__Collected data__:
-=-=-=-=-
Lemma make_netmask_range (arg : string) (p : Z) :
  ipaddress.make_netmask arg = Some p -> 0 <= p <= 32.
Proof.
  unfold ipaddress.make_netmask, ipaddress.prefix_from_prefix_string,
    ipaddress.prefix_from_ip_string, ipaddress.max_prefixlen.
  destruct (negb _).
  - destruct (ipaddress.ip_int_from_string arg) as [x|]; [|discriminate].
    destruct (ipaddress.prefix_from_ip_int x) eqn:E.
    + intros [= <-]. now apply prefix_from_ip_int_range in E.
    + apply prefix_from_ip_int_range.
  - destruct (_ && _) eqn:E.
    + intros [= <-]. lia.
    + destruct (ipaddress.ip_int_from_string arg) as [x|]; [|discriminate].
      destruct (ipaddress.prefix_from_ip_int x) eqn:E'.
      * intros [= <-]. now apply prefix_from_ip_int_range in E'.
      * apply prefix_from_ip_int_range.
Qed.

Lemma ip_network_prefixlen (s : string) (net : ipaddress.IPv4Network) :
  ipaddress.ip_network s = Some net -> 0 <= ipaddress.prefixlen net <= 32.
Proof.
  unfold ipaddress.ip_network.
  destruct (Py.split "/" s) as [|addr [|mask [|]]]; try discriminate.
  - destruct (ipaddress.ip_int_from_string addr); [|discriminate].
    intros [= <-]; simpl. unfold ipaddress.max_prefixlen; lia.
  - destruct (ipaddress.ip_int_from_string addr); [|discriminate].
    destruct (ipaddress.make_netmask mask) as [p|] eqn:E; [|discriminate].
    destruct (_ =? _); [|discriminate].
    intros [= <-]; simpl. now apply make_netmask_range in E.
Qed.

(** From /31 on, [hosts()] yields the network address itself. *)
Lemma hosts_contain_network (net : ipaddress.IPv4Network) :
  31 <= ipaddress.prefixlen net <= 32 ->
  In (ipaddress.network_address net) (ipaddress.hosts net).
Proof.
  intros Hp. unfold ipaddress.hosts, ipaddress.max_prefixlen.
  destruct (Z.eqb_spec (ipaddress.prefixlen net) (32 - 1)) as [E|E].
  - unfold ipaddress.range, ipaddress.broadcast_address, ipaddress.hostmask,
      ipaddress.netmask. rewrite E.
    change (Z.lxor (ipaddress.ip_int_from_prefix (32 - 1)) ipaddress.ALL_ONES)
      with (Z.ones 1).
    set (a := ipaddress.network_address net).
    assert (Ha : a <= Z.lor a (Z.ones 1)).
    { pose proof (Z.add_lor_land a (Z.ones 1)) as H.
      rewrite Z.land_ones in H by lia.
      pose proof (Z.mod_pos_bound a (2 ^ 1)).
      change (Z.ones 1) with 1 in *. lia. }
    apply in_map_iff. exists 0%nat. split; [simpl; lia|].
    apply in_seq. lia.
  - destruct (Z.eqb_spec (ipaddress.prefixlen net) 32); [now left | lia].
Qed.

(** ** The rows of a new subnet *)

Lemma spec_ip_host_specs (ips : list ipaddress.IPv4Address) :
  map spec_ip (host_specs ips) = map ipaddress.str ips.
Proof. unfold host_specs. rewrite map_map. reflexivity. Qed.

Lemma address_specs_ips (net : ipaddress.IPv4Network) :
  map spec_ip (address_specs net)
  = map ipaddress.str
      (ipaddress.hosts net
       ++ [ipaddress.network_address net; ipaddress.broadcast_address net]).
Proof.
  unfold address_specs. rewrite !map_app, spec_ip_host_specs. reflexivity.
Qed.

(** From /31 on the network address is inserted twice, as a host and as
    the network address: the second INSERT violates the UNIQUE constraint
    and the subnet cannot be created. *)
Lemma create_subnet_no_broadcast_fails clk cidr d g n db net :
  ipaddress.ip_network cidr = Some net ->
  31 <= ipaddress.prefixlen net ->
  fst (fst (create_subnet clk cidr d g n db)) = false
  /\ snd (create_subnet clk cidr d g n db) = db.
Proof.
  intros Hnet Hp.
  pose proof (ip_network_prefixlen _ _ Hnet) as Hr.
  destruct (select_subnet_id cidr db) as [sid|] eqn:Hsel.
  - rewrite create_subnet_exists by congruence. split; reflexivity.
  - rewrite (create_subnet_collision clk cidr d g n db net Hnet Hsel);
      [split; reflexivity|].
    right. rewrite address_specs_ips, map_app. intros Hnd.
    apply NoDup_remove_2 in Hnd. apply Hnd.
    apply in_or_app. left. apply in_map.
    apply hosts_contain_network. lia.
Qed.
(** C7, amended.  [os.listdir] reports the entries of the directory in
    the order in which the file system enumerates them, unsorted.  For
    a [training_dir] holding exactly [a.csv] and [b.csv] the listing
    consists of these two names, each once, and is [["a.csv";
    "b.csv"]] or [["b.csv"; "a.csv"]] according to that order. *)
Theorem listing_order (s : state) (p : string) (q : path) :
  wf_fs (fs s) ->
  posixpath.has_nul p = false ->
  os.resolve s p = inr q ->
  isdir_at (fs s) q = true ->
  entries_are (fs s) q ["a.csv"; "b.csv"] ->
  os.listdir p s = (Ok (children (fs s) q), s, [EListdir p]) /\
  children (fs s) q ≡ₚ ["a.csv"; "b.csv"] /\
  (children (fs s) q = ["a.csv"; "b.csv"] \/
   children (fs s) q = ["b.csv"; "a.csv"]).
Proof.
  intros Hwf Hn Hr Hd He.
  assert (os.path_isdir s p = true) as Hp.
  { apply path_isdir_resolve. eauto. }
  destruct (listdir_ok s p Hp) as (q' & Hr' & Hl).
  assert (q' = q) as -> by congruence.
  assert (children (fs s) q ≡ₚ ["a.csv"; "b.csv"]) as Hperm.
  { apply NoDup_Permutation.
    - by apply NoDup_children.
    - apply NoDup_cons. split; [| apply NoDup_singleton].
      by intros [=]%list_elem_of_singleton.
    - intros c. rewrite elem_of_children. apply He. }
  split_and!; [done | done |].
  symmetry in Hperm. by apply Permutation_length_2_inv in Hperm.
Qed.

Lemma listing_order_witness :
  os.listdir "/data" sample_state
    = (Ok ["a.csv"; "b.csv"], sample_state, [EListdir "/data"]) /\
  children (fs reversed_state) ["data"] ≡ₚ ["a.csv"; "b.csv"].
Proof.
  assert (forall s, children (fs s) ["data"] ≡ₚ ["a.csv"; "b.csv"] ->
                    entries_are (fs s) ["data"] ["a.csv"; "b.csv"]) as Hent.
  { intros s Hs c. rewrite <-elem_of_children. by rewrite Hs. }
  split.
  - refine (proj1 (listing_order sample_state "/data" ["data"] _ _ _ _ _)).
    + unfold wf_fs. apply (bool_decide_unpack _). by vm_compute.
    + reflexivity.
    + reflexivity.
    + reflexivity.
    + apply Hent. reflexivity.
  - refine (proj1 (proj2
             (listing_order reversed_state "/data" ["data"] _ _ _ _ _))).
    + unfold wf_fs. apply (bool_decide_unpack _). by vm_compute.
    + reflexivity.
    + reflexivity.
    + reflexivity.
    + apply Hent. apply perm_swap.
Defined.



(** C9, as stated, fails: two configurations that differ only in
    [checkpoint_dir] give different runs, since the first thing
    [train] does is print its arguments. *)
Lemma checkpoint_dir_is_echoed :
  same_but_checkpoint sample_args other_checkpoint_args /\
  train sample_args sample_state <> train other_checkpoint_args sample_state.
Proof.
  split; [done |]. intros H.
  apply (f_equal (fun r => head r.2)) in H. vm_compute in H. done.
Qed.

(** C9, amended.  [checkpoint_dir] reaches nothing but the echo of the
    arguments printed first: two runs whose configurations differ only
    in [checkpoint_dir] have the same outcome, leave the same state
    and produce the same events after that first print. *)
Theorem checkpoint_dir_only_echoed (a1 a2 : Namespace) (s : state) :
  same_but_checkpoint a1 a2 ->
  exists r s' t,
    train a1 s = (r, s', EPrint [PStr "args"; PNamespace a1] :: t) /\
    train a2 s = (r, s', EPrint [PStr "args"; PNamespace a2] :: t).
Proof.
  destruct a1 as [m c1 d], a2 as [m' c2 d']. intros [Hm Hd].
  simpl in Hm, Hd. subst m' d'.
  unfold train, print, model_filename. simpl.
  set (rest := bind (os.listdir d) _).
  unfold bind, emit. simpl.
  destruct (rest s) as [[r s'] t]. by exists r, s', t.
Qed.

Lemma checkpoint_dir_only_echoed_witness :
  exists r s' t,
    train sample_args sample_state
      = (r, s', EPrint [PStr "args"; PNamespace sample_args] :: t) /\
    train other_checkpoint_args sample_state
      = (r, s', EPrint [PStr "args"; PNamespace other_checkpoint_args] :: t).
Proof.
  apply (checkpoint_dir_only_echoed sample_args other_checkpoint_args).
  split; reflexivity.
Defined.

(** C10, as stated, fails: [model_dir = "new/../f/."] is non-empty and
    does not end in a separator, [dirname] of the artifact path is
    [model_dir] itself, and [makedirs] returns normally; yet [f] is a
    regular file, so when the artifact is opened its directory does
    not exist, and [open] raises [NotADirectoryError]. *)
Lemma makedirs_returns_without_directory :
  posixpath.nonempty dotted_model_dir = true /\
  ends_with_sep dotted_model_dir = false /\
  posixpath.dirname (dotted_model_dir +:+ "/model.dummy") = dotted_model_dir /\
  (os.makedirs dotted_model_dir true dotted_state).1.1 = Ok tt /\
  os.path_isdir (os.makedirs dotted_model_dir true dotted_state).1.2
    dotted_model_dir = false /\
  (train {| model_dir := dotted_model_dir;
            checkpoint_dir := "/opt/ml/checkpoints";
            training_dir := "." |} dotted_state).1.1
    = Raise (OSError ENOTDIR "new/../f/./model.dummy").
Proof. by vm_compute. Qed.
-=-=-=-=-
__Required work__:
Copy each line above that contains the word "runs".

__Task result__:
    [checkpoint_dir] give different runs, since the first thing
    arguments printed first: two runs whose configurations differ only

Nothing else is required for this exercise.